_What the exercise asks_: In the entries below, find the line with "(** [int(f)]: truncation" and the line with "(** ** [float(x)] *)". Return those two lines and all lines between them, exactly.

_Given entries_:
----------------------------------------

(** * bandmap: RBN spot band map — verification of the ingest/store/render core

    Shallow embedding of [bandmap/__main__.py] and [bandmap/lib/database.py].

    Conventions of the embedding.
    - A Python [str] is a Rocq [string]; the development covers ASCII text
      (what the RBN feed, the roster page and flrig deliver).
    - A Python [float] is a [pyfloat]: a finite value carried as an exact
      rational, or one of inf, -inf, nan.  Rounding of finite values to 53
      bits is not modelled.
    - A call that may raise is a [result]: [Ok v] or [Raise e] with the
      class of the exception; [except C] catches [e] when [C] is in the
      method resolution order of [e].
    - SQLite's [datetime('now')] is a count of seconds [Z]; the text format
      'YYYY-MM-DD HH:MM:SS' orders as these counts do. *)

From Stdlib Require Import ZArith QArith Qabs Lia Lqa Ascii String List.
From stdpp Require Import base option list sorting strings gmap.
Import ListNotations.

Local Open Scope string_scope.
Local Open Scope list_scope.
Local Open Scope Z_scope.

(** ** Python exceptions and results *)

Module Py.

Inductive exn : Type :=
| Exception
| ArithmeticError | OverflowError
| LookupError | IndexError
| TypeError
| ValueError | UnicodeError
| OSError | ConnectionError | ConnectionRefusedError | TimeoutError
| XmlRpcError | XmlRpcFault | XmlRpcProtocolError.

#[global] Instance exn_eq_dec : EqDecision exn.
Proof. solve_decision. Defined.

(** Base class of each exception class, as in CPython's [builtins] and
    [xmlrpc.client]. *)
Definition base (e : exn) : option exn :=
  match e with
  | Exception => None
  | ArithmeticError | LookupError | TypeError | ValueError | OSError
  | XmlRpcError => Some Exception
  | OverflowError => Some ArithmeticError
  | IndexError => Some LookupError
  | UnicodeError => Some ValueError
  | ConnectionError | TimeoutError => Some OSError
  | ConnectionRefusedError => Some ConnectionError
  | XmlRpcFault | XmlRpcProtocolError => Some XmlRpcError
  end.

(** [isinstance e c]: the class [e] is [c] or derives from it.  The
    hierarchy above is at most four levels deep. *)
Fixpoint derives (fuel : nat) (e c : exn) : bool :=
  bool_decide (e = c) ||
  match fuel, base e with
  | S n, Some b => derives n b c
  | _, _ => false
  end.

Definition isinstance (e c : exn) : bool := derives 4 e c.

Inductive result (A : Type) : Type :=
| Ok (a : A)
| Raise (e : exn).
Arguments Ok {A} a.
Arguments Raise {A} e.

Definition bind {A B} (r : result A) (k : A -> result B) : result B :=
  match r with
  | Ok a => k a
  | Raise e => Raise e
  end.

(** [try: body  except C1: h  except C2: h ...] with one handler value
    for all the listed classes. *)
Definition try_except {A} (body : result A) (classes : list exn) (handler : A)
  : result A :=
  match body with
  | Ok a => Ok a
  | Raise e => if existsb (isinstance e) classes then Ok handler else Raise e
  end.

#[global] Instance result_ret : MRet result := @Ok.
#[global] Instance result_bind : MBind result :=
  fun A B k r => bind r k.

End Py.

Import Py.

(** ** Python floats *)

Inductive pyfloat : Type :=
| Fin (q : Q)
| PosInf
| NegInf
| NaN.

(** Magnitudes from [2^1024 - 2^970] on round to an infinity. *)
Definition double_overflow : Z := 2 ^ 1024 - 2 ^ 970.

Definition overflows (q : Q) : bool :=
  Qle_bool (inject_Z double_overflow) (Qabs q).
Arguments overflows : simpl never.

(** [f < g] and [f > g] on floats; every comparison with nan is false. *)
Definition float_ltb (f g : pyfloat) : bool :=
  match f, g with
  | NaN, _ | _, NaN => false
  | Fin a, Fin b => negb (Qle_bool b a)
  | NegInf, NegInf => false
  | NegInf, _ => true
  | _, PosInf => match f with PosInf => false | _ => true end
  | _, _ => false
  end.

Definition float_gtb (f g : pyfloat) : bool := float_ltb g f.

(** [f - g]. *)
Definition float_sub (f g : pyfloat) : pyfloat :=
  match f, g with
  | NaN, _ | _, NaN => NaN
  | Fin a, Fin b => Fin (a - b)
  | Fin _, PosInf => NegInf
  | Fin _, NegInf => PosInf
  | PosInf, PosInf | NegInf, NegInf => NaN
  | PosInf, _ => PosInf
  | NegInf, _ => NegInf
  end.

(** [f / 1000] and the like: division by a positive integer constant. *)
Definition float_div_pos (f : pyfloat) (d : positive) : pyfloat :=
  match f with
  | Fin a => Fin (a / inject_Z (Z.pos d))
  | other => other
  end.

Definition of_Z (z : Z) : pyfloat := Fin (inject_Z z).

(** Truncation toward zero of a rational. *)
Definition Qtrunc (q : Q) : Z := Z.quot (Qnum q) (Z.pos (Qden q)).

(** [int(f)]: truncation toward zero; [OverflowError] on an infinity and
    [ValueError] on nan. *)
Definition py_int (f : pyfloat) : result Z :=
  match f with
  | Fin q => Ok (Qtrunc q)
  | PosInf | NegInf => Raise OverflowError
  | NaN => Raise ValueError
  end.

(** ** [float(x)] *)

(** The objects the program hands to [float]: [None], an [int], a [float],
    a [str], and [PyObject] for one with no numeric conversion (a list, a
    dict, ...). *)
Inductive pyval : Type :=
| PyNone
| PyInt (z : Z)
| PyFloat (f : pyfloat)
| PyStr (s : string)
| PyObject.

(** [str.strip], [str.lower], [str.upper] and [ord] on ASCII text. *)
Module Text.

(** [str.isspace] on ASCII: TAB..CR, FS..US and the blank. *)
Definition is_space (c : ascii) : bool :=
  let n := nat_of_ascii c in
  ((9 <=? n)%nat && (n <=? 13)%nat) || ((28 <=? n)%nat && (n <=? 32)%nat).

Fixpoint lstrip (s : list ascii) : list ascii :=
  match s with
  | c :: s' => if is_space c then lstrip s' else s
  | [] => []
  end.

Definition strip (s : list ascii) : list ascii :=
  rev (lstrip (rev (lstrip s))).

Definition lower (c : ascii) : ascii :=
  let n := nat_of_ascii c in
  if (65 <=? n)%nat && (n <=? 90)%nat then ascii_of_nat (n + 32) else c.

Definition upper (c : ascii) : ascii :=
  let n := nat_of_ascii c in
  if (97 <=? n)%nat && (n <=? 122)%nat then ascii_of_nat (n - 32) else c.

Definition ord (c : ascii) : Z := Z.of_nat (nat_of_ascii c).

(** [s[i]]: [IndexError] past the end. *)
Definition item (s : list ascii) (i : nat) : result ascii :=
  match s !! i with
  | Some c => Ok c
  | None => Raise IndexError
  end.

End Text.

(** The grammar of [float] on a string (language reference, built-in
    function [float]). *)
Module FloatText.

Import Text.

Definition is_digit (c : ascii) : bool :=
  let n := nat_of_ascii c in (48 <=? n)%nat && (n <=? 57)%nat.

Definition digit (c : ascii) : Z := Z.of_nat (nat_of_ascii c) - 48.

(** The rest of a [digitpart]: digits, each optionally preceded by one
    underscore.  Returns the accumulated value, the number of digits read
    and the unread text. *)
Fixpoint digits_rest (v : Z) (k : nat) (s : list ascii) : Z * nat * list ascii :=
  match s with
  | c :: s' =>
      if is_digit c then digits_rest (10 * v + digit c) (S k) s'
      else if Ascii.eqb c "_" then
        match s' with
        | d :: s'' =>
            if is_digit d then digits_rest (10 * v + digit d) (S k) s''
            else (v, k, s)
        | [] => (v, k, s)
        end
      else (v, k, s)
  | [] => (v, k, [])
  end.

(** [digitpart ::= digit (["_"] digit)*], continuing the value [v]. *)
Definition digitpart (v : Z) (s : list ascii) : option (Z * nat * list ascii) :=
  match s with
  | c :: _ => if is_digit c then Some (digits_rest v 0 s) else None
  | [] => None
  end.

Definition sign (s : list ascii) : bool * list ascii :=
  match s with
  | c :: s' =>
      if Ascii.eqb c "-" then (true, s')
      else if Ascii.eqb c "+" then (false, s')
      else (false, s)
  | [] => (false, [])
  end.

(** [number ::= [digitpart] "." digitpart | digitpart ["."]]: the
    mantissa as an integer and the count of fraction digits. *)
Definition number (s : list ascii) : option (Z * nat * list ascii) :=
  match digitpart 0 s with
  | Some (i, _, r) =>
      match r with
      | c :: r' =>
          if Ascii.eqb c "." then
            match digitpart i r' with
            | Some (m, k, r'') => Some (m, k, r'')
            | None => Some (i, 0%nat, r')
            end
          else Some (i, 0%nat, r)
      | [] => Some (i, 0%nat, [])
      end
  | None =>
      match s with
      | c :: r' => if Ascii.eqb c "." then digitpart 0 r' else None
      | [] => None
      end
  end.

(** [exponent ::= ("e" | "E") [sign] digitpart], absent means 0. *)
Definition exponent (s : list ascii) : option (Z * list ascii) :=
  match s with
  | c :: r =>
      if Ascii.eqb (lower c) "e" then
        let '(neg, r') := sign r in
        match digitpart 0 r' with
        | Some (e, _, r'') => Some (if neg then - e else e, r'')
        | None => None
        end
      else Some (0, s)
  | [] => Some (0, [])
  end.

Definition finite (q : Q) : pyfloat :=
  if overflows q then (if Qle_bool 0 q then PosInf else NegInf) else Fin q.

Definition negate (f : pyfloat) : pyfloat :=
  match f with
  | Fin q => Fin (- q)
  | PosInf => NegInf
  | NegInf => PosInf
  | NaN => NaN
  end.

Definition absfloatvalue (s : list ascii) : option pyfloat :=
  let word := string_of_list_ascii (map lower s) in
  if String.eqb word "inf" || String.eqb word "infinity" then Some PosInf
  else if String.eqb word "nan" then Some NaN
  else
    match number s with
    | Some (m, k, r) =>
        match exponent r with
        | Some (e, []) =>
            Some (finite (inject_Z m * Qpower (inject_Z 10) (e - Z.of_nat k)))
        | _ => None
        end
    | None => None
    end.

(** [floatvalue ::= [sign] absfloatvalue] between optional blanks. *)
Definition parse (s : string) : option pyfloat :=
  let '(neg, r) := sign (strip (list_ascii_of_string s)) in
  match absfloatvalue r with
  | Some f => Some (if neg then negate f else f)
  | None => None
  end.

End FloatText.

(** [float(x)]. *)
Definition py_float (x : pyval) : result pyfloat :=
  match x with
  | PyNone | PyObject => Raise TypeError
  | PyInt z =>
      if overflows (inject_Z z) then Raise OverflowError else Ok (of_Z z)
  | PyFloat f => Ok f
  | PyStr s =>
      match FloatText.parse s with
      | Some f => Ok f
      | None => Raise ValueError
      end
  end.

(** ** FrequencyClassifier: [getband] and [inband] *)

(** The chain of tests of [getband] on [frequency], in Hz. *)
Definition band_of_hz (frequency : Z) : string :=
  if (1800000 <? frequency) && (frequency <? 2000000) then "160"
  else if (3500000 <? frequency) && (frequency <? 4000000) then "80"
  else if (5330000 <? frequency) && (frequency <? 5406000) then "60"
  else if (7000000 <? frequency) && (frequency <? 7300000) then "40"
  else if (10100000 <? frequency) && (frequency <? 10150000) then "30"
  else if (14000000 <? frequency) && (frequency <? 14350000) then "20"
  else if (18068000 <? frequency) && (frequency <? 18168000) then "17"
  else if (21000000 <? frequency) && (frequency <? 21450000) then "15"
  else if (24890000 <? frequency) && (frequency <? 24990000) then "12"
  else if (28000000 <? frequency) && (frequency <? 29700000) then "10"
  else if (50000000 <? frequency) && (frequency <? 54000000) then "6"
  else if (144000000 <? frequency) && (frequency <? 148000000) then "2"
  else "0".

----------------------------------------

_The completed task_:
(** [int(f)]: truncation toward zero; [OverflowError] on an infinity and
    [ValueError] on nan. *)
Definition py_int (f : pyfloat) : result Z :=
  match f with
  | Fin q => Ok (Qtrunc q)
  | PosInf | NegInf => Raise OverflowError
  | NaN => Raise ValueError
  end.

(** ** [float(x)] *)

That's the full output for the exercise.